If only it were true.
Conspicuously absent from these presentations and conventional government “wisdom” on what threatens these undeniable economic, recreational and cultural resources is the pollutant load being pumped or leaked every second into our waterways by municipal governments in the form of faulty sewer plants, both above and below ground.
In one recent presentation, not a word was mentioned of the controversy along the Banana River in Cocoa Beach over the city’s plan to spend a $15 million state grant to make improvements to its sewer plant and build an aquifer storage and recovery (ASR) well instead of repairing its network of broken and leaking sewer mains throughout the waterfront town.
Crumbling Apollo Era pipes under the streets of Cocoa Beach wreak havoc on its wastewater treatment facility during the rainy summer months when the river and surrounding water table are at their highest level, forcing the facility to discharge partially treated sewage into the Banana River, making the idyllic beach town’s sewer system the largest “point source” of nitrogen and phosphorus on the waterway.
Rather than spend a portion of the grant money to permanently fix the root cause of saltwater flowing into its submerged sewer lines and overwhelming its treatment capacity, Cocoa Beach will build an ASR to store the overflow, effluent that can no longer be discharged into the waterway thanks to an administrative order handed down from the Florida Department of Environmental Protection.

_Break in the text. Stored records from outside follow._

(* ===== verification/UserLib.v ===== *)
(** * User programs' side of the system calls: lib/

    The stubs of lib/syscall.c put a number and up to five words in registers and trap; the wrappers
    of lib/console.c, lib/exit.c, lib/libmain.c and lib/concurrency.c are built on them.  The trap
    itself ([int], inline assembly) and memory are parameters; UserLibSpec.v supplies the kernel. *)
From S2P Require Import Prelude Machine UHeap.

Definition SYS_cputs : Z := 0.
Definition SYS_cgetc : Z := 1.
Definition SYS_getenvid : Z := 2.
Definition SYS_env_destroy : Z := 3.
Definition SYS_env_exit : Z := 4.
Definition SYS_allocate_page : Z := 5.
Definition SYS_map_frame : Z := 6.
Definition SYS_unmap_frame : Z := 7.
Definition SYS_calc_req_frames : Z := 8.
Definition SYS_calc_free_frames : Z := 9.
Definition SYS_calc_modified_frames : Z := 10.
Definition SYS_calc_notmod_frames : Z := 11.
Definition SYS_pf_calc_allocated_pages : Z := 12.
Definition SYS_freeMem : Z := 13.
Definition SYS_allocateMem : Z := 14.
Definition SYS_moveMem : Z := 15.
Definition SYS_disableINTR : Z := 16.
Definition SYS_enableINTR : Z := 17.
Definition SYS_cputc : Z := 18.
Definition SYS_clearFFL : Z := 19.
Definition SYS_create_semaphore : Z := 20.
Definition SYS_wait_semaphore : Z := 21.
Definition SYS_signal_semaphore : Z := 22.
Definition SYS_get_semaphore_value : Z := 23.
Definition SYS_create_shared_object : Z := 24.
Definition SYS_get_shared_object : Z := 25.
Definition SYS_free_shared_object : Z := 26.
Definition SYS_get_current_shared_address : Z := 27.
Definition SYS_get_max_shares : Z := 28.
Definition SYS_create_env : Z := 29.
Definition SYS_run_env : Z := 30.
Definition SYS_free_env : Z := 31.
Definition SYS_get_virtual_time : Z := 32.
Definition SYS_rcr2 : Z := 33.
Definition SYS_bypassPageFault : Z := 34.
Definition SYS_testNum : Z := 35.
Definition SYS_rsttst : Z := 36.
Definition SYS_chktst : Z := 37.
Definition SYS_get_heap_strategy : Z := 38.
Definition SYS_set_heap_strategy : Z := 39.

(** The registers of a call: the number in EAX, the arguments in EDX, ECX, EBX, EDI, ESI. *)
Record call := MkCall { c_num : Z; c_a1 : Z; c_a2 : Z; c_a3 : Z; c_a4 : Z; c_a5 : Z }.

Section Stubs.
Context {S : Type} (int : call → M S Z) (uload : Z → M S Z).

Definition syscall (num a1 a2 a3 a4 a5 : Z) : M S Z :=
  int (MkCall num (u32 a1) (u32 a2) (u32 a3) (u32 a4) (u32 a5)).

Definition sys_cputs (s len : Z) : M S unit := syscall SYS_cputs s len 0 0 0;; mret tt.
Definition sys_cgetc : M S Z := r ← syscall SYS_cgetc 0 0 0 0 0; mret (s32 r).
Definition sys_env_destroy (envid : Z) : M S Z := r ← syscall SYS_env_destroy envid 0 0 0 0; mret (s32 r).
Definition sys_getenvid : M S Z := r ← syscall SYS_getenvid 0 0 0 0 0; mret (s32 r).
Definition sys_env_exit : M S unit := syscall SYS_env_exit 0 0 0 0 0;; mret tt.
Definition __sys_allocate_page (va perm : Z) : M S Z := r ← syscall SYS_allocate_page va perm 0 0 0; mret (s32 r).
Definition __sys_map_frame (srcenv srcva dstenv dstva perm : Z) : M S Z :=
  r ← syscall SYS_map_frame srcenv srcva dstenv dstva perm; mret (s32 r).
Definition __sys_unmap_frame (envid va : Z) : M S Z := r ← syscall SYS_unmap_frame envid va 0 0 0; mret (s32 r).
Definition sys_calculate_required_frames (start_virtual_address size : Z) : M S Z :=
  syscall SYS_calc_req_frames start_virtual_address size 0 0 0.
Definition sys_calculate_free_frames : M S Z := syscall SYS_calc_free_frames 0 0 0 0 0.
Definition sys_calculate_modified_frames : M S Z := syscall SYS_calc_modified_frames 0 0 0 0 0.
Definition sys_calculate_notmod_frames : M S Z := syscall SYS_calc_notmod_frames 0 0 0 0 0.
Definition sys_freeMem (virtual_address size : Z) : M S unit :=
  syscall SYS_freeMem virtual_address size 0 0 0;; mret tt.
Definition sys_allocateMem (virtual_address size : Z) : M S unit :=
  syscall SYS_allocateMem virtual_address size 0 0 0;; mret tt.
Definition sys_pf_calculate_allocated_pages : M S Z :=
  r ← syscall SYS_pf_calc_allocated_pages 0 0 0 0 0; mret (s32 r).
Definition sys_disable_interrupt : M S unit := syscall SYS_disableINTR 0 0 0 0 0;; mret tt.
Definition sys_enable_interrupt : M S unit := syscall SYS_enableINTR 0 0 0 0 0;; mret tt.
(** [c] is a signed char. *)
Definition sys_cputc (c : Z) : M S unit := syscall SYS_cputc c 0 0 0 0;; mret tt.
Definition sys_clear_ffl : M S unit := syscall SYS_clearFFL 0 0 0 0 0;; mret tt.
Definition sys_createSemaphore (semaphoreName initialValue : Z) : M S Z :=
  r ← syscall SYS_create_semaphore semaphoreName initialValue 0 0 0; mret (s32 r).
Definition sys_getSemaphoreValue (semaphoreName : Z) : M S Z :=
  r ← syscall SYS_get_semaphore_value semaphoreName 0 0 0 0; mret (s32 r).
Definition sys_waitSemaphore (semaphoreName : Z) : M S unit :=
  syscall SYS_wait_semaphore semaphoreName 0 0 0 0;; mret tt.
Definition sys_signalSemaphore (semaphoreName : Z) : M S unit :=
  syscall SYS_signal_semaphore semaphoreName 0 0 0 0;; mret tt.
Definition sys_createSharedObject (shareName size isWritable returned_shared_address : Z) : M S Z :=
  r ← syscall SYS_create_shared_object shareName size isWritable returned_shared_address 0; mret (s32 r).
Definition sys_getSharedObject (shareName returned_shared_address : Z) : M S Z :=
  r ← syscall SYS_get_shared_object shareName returned_shared_address 0 0 0; mret (s32 r).
Definition sys_freeSharedObject (shareName : Z) : M S Z :=
  r ← syscall SYS_free_shared_object shareName 0 0 0 0; mret (s32 r).
Definition sys_getCurrentSharedAddress : M S Z := syscall SYS_get_current_shared_address 0 0 0 0 0.
Definition sys_getMaxShares : M S Z := syscall SYS_get_max_shares 0 0 0 0 0.
Definition sys_create_env (programName page_WS_size : Z) : M S Z :=
  r ← syscall SYS_create_env programName page_WS_size 0 0 0; mret (s32 r).
Definition sys_run_env (envId : Z) : M S unit := syscall SYS_run_env envId 0 0 0 0;; mret tt.
Definition sys_free_env (envId : Z) : M S unit := syscall SYS_free_env envId 0 0 0 0;; mret tt.
(** [result] is the address of the local structure: the low word, then the high one. *)
Definition sys_get_virtual_time (result : Z) : M S (Z * Z) :=
  syscall SYS_get_virtual_time result (result + 4) 0 0 0;;
  low ← uload result; hi ← uload (result + 4); mret (low, hi).
Definition sys_moveMem (src dst size : Z) : M S unit := syscall SYS_moveMem src dst size 0 0;; mret tt.
Definition sys_rcr2 : M S Z := syscall SYS_rcr2 0 0 0 0 0.
Definition sys_bypassPageFault (instrLength : Z) : M S unit :=
  syscall SYS_bypassPageFault instrLength 0 0 0 0;; mret tt.
Definition rsttst : M S unit := syscall SYS_rsttst 0 0 0 0 0;; mret tt.
Definition tst (n v1 v2 c inv : Z) : M S unit := syscall SYS_testNum n v1 v2 c inv;; mret tt.
Definition chktst (n : Z) : M S unit := syscall SYS_chktst n 0 0 0 0;; mret tt.
Definition is_strategy (strategy : Z) : M S Z :=
  ret ← syscall SYS_get_heap_strategy 0 0 0 0 0; mret (if ret =? strategy then 1 else 0).
Definition sys_isUHeapPlacementStrategyFIRSTFIT : M S Z := is_strategy UHP_PLACE_FIRSTFIT.
Definition sys_isUHeapPlacementStrategyBESTFIT : M S Z := is_strategy UHP_PLACE_BESTFIT.
Definition sys_isUHeapPlacementStrategyNEXTFIT : M S Z := is_strategy UHP_PLACE_NEXTFIT.
Definition sys_isUHeapPlacementStrategyWORSTFIT : M S Z := is_strategy UHP_PLACE_WORSTFIT.
Definition sys_set_uheap_strategy (heapStrategy : Z) : M S unit :=
  syscall SYS_set_heap_strategy heapStrategy 0 0 0 0;; mret tt.

(** ** lib/console.c, lib/exit.c *)
Definition cputchar (ch : Z) : M S unit := sys_cputc (s8 ch).
Definition atomic_cputchar (ch : Z) : M S unit :=
  sys_disable_interrupt;; sys_cputc (s8 ch);; sys_enable_interrupt.
(** [while (c == 0) c = sys_cgetc();], with the number of polls it may take. *)
Definition getchar (fuel : nat) : M S Z :=
  mloop fuel (λ c, if c =? 0 then c ← sys_cgetc; mret (inl c) else mret (inr c)) 0.
Definition atomic_getchar (fuel : nat) : M S Z :=
  sys_disable_interrupt;; c ← getchar fuel; sys_enable_interrupt;; mret c.
Definition iscons (fdnum : Z) : Z := 1.
Definition destroy : M S unit := sys_env_destroy 0;; mret tt.
Definition exit : M S unit := sys_env_exit.

(** ** lib/libmain.c, lib/concurrency.c *)
(** The slot of [envs] whose page faults libmain prints is the identifier itself. *)
Definition libmain (main : M S unit) (print_faults : Z → M S unit) : M S unit :=
  main;;
  envID ← sys_getenvid;
  sys_disable_interrupt;;
  print_faults envID;;
  sys_enable_interrupt;;
  exit.

(** [approxMilliSeconds * CYCLES_PER_MILLISEC] and the differences wrap; only the low word of the
    difference is compared. *)
Definition env_sleep (fuel : nat) (cycles_per_millisec result approxMilliSeconds : Z) : M S unit :=
  let time_in_cycles := u32 (approxMilliSeconds * cycles_per_millisec) in
  '(base_low, base_hi) ← sys_get_virtual_time result;
  mloop fuel (λ cycles_counter,
    if negb (cycles_counter <? time_in_cycles) then mret (inr tt) else
    '(low, hi) ← sys_get_virtual_time result;
    mret (inl (u32 (low - base_low)))) 0.
End Stubs.
Definition int_result (m : K Z) : K Z := r ← m; mret (s32 r).
Definition word_result (m : K Z) : K Z := r ← m; mret (u32 r).
Definition void_result (m : K unit) : K Z := m;; mret 0.
(** The kernel's function for a call; the dispatcher drops the results of the first three kinds of
    page calls; of printing the reads of the string are modelled. *)
Definition handler (u : user_call) : K Z :=
  match u with
  | UCputs s len => void_result (Syscall.sys_cputs s len)
  | UCgetc => int_result sys_cgetc
  | UGetenvid => int_result sys_getenvid
  | UEnvDestroy envid => int_result (sys_env_destroy envid)
  | UEnvExit => void_result sys_env_exit
  | UCputc _ => mret 0
  | UAllocatePage va perm => __sys_allocate_page va (u32 perm);; mret 0
  | UMapFrame a b c d e => __sys_map_frame (u32 a) b (u32 c) d (u32 e);; mret 0
  | UUnmapFrame a b => __sys_unmap_frame (u32 a) b;; mret 0
  | URequiredFrames va size => word_result (sys_calculate_required_frames va size)
  | UFreeFrames => word_result sys_calculate_free_frames
  | UModifiedFrames => word_result sys_calculate_modified_frames
  | UNotmodFrames => word_result sys_calculate_notmod_frames
  | UAllocatedPages => int_result sys_pf_calculate_allocated_pages
  | UFreeMem va size => void_result (sys_freeMem va size)
  | UAllocateMem va size => void_result (sys_allocateMem va size)
  | UMoveMem src dst size => void_result (sys_moveMem src dst size)
  | UDisableInterrupt => void_result sys_disable_interrupt
  | UEnableInterrupt => void_result sys_enable_interrupt
  | UClearFFL => void_result sys_clearFFL
  | UCreateSemaphore n i => int_result (sys_createSemaphore n i)
  | UWaitSemaphore n => void_result (sys_waitSemaphore n)
  | USignalSemaphore n => void_result (sys_signalSemaphore n)
  | USemaphoreValue n => int_result (sys_getSemaphoreValue n)
  | UCreateShared n sz w r => int_result (sys_createSharedObject n sz w r)
  | UGetShared n r => int_result (sys_getSharedObject n r)
  | UFreeShared n => int_result (sys_freeSharedObject n)
  | USharedAddress => word_result sys_getCurrentSharedAddress
  | UMaxShares => word_result sys_getMaxShares
  | UCreateEnv n ws => int_result (sys_create_env start_of n ws)
  | URunEnv e => void_result (sys_run_env e)
  | UFreeEnv e => void_result (sys_free_env e)
  | URcr2 => word_result sys_rcr2
  | UBypass len => void_result (sys_bypassPageFault len)
  | UTest n v1 v2 c inv => void_result (tst n v1 v2 (ascii_of_nat (Z.to_nat (u8 c))) inv)
  | UResetTest => void_result rsttst
  | UCheckTest n => void_result (chktst n)
  | USetStrategy x => void_result (sys_set_uheap_strategy x)
  end.

(** The registers a call leaves in the trap frame [tf] of the environment. *)
Definition trapped (tf : Trapframe) (c : call) : Trapframe :=
  set_tf_trapno T_SYSCALL (set_tf_eax (c_num c) (set_tf_edx (c_a1 c) (set_tf_ecx (c_a2 c)
    (set_tf_ebx (c_a3 c) (set_tf_edi (c_a4 c) (set_tf_esi (c_a5 c) tf)))))).
(** [int $0x30]: the environment goes on when the kernel returns to it, with EAX as result. *)
Definition int_0x30 (tf : Trapframe) (c : call) : K Z := λ s,
  match trap_from_user start_of (trapped tf c) s with
  | Leave (Some e) s' =>
      if decide (curenv (environments s) = Some e)
      then Ret (tf_eax (env_tf (envs (environments s') !!! e))) s' else Leave (Some e) s'
  | o => o
  end.
(* ===== verification/BootVM.v ===== *)
(** * The address space boot leaves

    initialize_kernel_VM as a whole (kern/memory_manager.c), from the steps specified in BootSpec.v:
    its self-check passes, and paging starts with the kernel mapped at KERNEL_BASE, its stack below
    KERNEL_STACK_TOP, [envs] readable at UENVS, the page tables at VPT and nothing else.
    [stage s0 s D T V lim room]: what holds between two steps; [booted]: what holds at the end.
    The composition with initialize_paging gives the state the kernel heap's theorems start from,
    but for the entries of the heap's pages, which nobody clears. *)
From S2P Require Import Prelude Machine Queue State AddressSpace PageFlags FrameAlloc FrameAllocSpec Paging PagingSpec KHeap KHeapSpec HeapMem PageFile WorkingSet Fault UserEnv UserEnvSpec Boot BootSpec.

(** Words of the directory, and page-table entries below the kernel heap. *)
Definition directory_word (D j : Z) : Prop := ∃ d, 0 ≤ d < 1024 ∧ j = word D d.
Definition low_words (D : Z) (T : gmap Z Z) (j : Z) : Prop :=
  directory_word D j ∨ ∃ va, PDX va < 984 ∧ pte_of_page T va j.
Lemma low_words_mono D T T' j : T ⊆ T' → low_words D T j → low_words D T' j.
Proof.
  intros Hs [Hd|(va & Hva & f & Hf & ->)]; [by left|]. right. exists va. split; [done|].
  exists f. split; [by eapply lookup_weaken|done].
Qed.
Lemma range_low D T T' va n j :
  (∀ k, 0 ≤ k < n → PDX (va + k * PAGE_SIZE) < 984) → range_words D T T' va n j → low_words D T' j.
Proof.
  intros Hd [(d & Hin & _ & ->)|(k & Hk & Hp)].
  - left. exists d. split; [by apply boot_entry_range|done].
  - right. exists (va + k * PAGE_SIZE). split; [by apply Hd|done].
Qed.

Lemma PDX_pages va n d k :
  va = d * PTSIZE → 0 ≤ k < n → n ≤ 1024 → 0 ≤ d < 1024 → PDX (va + k * PAGE_SIZE) = d.
Proof.
  intros -> Hk Hn Hd. rewrite PDX_eq, u32_small by (unfold is_u32, PTSIZE, PAGE_SIZE, NPTENTRIES; lia).
  apply Z_div_mul_small. unfold PTSIZE, PAGE_SIZE, NPTENTRIES. lia.
Qed.

#[export] Instance same_base_preorder : PreOrder same_base.
Proof.
  split; [by intros s; split_and!|].
  intros s1 s2 s3 (? & ? & ? & Ho & Hf) (? & ? & ? & Ho' & Hf'). split_and!; try congruence; by auto.
Qed.

Lemma STACK_page k : 0 ≤ k < 8 → PDX (KERNEL_STACK_TOP - KERNEL_STACK_SIZE + k * PAGE_SIZE) = 958.
Proof.
  intros Hk. rewrite PDX_eq. change (KERNEL_STACK_TOP - KERNEL_STACK_SIZE) with (958 * PTSIZE + 1016 * PAGE_SIZE).
  rewrite u32_small by (unfold is_u32, PTSIZE, PAGE_SIZE, NPTENTRIES; lia).
  rewrite <-Z.add_assoc. apply Z_div_mul_small. unfold PTSIZE, PAGE_SIZE, NPTENTRIES. lia.
Qed.

Section Stage.
Context (top : Z) (Htop : top ≤ KERNEL_HEAP_START - KERNEL_BASE).
Notation boot_space := (boot_space top).

Record stage (s0 s : KState) (D : Z) (T : gmap Z Z) (V : gset Z) (lim room : Z) : Prop := {
  st_space : boot_space s D T V lim room;
  st_dir : ptr_page_directory (boot s) = static D;
  st_phys : phys_page_directory (boot s) = D * PAGE_SIZE;
  st_base : same_base s0 s;
  st_words j : ¬ low_words D T j → get_word s j = get_word s0 j;
}.
Lemma stage_step s0 s s' D T T' V V' lim lim' room room' :
  stage s0 s D T V lim room → boot_space s' D T' V' lim' room' → T ⊆ T' →
  keeps_but (low_words D T') s s' → stage s0 s' D T' V' lim' room'.
Proof using.
  intros [H1 H2 H3 H4 H5] Hb Hs (H4' & ? & ? & ? & Hw). split; try congruence; [by etrans|].
  intros j Hj. rewrite Hw by done. apply H5. intros Hl. by eapply Hj, low_words_mono.
Qed.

Cocoa Beach’s approach to healing the patient is akin to treating a massive bacterial infection with chicken soup.
Scientists from the Brevard County Natural Resources Management Office do not deny that raw sewage being leeched into the water table from the same broken pipes during drier months could migrate out to at least three hundred feet. Cocoa Beach is surrounded by the Atlantic Ocean and the Banana River/Indian River Lagoon, both within that 300 foot radius. Consequently, plumes of radiating raw sewage (not shorebirds) are the likely source of fecal coliform contamination that close the Cocoa Beach Pier area during spring and early summer as well as algae blooms when the lagoon water heats up.
But when challenged to consider spilled human waste as the source of beach closures and river algae blooms, all I got were blank stares from county representatives in a recent “educational outreach” at our local library. When I insisted that in 30 years of observing stormwater runoff challenges in California and Florida, “I have never once witnessed dog poop flowing down the street and into a storm drain,” I was met with an audible sigh and a piercing look from the presenter, Elizabeth Melvin, Community Outreach Specialist, Natural Resources Management Office. She had just dramatized her indictment of dogs using a disgusting, computer-generated image of a steaming pile of dog feces flowing down a street in Suntree, through the storm water system and out into the distant lagoon.
It was as offensive as it was completely false.
Not only was the County’s trick dog and pony show devoid of any mention of the manatee, dolphin, fish, bird and, most important of all, human waste impact relative to the unproven pet waste claim, Ms. Melvin claimed to be completely unaware of the Cocoa Beach sewer plant debacle.
That evening it was not altogether clear to me who was educating who.